# RECORDED DATA:
══════════
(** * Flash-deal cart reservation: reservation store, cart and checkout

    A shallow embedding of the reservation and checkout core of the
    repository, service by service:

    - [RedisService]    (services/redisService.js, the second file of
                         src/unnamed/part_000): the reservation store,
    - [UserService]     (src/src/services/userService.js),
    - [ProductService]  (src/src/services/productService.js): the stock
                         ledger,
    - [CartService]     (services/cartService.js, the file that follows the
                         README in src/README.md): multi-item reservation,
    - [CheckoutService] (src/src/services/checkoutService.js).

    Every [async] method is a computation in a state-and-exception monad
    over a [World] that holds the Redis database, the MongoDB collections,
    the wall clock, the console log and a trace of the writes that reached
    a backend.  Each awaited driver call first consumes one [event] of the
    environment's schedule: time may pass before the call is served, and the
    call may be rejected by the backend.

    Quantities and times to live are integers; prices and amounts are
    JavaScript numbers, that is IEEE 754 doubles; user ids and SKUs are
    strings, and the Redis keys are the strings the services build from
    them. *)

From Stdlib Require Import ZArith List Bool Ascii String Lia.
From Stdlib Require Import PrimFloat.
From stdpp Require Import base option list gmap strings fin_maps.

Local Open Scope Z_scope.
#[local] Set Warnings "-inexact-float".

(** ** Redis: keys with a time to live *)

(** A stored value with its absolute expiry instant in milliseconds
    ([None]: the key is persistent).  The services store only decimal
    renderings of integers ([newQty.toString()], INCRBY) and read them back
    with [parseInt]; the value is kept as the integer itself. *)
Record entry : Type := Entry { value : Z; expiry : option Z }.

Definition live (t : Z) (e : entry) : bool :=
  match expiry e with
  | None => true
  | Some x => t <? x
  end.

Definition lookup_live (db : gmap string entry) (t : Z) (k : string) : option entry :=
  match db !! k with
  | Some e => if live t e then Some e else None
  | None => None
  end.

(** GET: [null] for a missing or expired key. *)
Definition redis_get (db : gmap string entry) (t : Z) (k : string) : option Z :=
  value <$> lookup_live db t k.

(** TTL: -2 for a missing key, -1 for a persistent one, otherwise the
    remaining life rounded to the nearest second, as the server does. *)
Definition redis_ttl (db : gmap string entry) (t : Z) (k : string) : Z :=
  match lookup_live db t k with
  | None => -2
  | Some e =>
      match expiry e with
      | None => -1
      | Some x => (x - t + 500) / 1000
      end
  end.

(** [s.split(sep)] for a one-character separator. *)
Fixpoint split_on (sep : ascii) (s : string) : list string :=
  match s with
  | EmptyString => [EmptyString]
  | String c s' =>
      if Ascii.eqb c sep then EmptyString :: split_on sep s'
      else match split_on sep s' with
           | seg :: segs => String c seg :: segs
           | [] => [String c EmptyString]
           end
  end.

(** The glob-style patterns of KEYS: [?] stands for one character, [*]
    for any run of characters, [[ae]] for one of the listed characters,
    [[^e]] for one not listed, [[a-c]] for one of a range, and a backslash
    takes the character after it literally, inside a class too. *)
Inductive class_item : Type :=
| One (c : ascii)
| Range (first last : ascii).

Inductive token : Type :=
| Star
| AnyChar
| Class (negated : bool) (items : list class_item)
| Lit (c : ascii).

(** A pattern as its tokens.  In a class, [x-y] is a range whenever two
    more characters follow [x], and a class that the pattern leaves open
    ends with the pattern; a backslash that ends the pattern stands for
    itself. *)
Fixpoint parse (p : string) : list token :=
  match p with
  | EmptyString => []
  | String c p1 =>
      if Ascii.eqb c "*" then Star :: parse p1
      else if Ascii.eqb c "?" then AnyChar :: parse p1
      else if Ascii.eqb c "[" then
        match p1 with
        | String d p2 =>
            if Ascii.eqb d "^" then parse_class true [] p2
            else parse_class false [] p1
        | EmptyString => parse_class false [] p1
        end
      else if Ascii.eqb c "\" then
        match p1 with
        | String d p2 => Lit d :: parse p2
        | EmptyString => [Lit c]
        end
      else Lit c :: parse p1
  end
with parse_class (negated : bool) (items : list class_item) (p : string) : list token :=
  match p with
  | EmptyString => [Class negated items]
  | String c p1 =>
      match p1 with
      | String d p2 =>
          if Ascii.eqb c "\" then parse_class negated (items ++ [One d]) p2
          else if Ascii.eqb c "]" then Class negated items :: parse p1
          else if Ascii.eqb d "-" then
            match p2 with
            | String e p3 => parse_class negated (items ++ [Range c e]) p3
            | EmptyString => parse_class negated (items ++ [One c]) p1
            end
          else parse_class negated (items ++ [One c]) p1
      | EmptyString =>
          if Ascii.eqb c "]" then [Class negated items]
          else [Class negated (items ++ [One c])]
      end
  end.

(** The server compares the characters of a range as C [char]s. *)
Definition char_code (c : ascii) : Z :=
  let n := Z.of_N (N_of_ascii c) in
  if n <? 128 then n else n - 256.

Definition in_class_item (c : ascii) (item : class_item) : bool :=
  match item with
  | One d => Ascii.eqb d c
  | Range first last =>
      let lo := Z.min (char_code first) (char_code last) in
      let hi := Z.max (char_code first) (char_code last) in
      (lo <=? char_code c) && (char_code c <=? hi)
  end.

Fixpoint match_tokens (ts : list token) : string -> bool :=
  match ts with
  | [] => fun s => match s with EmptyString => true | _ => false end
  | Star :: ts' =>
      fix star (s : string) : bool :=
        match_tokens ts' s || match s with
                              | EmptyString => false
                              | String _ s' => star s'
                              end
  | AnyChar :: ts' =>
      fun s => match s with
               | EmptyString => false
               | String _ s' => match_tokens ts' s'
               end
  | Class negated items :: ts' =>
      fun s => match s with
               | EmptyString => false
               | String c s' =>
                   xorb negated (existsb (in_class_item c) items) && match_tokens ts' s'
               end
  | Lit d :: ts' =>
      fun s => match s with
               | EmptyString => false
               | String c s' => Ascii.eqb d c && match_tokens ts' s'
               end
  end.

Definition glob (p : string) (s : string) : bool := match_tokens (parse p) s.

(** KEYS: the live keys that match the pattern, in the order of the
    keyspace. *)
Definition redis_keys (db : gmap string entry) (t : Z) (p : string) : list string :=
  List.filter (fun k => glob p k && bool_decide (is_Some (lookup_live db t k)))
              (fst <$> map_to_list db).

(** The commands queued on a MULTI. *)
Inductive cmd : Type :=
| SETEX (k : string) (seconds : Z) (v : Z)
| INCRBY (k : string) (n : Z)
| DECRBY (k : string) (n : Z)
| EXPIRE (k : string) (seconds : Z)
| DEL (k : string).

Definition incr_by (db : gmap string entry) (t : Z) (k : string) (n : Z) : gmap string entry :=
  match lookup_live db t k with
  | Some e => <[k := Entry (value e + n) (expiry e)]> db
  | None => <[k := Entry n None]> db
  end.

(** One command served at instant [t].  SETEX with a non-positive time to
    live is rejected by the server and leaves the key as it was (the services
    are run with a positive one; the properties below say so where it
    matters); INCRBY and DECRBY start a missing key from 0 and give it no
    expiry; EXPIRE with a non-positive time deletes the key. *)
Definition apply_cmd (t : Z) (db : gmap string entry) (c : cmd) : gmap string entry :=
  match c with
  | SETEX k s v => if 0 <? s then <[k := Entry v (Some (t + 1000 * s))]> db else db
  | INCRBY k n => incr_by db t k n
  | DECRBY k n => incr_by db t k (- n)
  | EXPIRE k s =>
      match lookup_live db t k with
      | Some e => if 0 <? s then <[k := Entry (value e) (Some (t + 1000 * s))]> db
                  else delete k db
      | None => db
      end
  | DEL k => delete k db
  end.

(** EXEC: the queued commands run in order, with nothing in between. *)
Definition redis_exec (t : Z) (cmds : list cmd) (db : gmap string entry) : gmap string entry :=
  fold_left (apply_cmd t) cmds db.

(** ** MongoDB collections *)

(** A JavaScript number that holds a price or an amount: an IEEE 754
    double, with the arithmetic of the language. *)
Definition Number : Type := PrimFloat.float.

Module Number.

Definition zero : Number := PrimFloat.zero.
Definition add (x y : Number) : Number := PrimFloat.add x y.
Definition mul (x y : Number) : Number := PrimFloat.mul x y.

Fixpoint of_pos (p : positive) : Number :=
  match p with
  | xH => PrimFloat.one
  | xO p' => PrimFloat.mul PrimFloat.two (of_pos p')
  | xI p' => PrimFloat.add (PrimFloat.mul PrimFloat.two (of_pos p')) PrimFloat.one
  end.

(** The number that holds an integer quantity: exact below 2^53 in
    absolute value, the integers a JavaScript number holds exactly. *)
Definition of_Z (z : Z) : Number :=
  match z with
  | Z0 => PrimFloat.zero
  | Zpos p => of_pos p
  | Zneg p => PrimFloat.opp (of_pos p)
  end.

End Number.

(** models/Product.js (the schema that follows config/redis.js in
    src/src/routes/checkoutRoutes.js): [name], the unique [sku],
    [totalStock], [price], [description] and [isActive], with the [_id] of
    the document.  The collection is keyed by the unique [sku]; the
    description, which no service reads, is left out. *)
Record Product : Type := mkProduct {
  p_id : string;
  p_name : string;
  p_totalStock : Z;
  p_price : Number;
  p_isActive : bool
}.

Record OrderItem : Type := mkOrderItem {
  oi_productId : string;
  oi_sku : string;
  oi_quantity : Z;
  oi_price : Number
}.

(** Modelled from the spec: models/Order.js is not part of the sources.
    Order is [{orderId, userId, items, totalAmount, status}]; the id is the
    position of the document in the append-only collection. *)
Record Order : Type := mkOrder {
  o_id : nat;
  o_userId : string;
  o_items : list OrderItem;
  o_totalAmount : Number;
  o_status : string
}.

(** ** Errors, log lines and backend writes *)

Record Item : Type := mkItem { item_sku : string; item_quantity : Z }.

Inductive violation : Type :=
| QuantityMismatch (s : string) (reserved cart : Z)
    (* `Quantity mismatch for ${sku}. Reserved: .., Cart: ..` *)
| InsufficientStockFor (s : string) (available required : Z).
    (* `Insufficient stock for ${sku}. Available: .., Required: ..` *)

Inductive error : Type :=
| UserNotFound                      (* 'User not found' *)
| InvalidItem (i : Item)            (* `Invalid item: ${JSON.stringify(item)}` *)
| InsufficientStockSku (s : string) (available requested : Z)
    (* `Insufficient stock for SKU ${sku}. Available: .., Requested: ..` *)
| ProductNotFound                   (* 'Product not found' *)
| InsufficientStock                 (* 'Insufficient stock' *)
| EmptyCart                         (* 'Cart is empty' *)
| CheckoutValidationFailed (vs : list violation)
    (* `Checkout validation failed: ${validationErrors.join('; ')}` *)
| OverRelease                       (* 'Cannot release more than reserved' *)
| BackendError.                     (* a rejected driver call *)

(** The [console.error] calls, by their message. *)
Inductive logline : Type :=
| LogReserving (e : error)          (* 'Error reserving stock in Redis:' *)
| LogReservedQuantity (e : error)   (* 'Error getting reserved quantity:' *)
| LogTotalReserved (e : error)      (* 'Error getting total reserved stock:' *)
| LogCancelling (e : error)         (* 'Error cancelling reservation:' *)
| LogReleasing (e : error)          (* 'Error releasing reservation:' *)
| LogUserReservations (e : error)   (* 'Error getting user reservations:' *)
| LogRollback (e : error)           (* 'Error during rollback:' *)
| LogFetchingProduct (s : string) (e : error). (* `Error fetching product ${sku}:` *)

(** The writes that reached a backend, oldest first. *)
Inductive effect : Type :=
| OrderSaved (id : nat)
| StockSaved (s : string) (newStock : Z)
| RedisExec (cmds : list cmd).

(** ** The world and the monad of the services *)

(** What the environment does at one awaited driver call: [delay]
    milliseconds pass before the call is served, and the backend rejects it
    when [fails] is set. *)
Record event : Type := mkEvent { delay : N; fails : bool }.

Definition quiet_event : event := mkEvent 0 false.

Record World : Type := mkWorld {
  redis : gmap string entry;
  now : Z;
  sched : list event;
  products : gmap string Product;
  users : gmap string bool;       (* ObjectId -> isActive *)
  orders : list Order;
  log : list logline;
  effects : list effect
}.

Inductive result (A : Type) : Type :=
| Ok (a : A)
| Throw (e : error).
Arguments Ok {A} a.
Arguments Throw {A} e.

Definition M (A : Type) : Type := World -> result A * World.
══════════
# WHAT YOU HAVE TO DO:
Wherever the word "cmds" appears in a line of the records, count that line. Say how many there are, with no other words.

# TASK RESPONSE:
3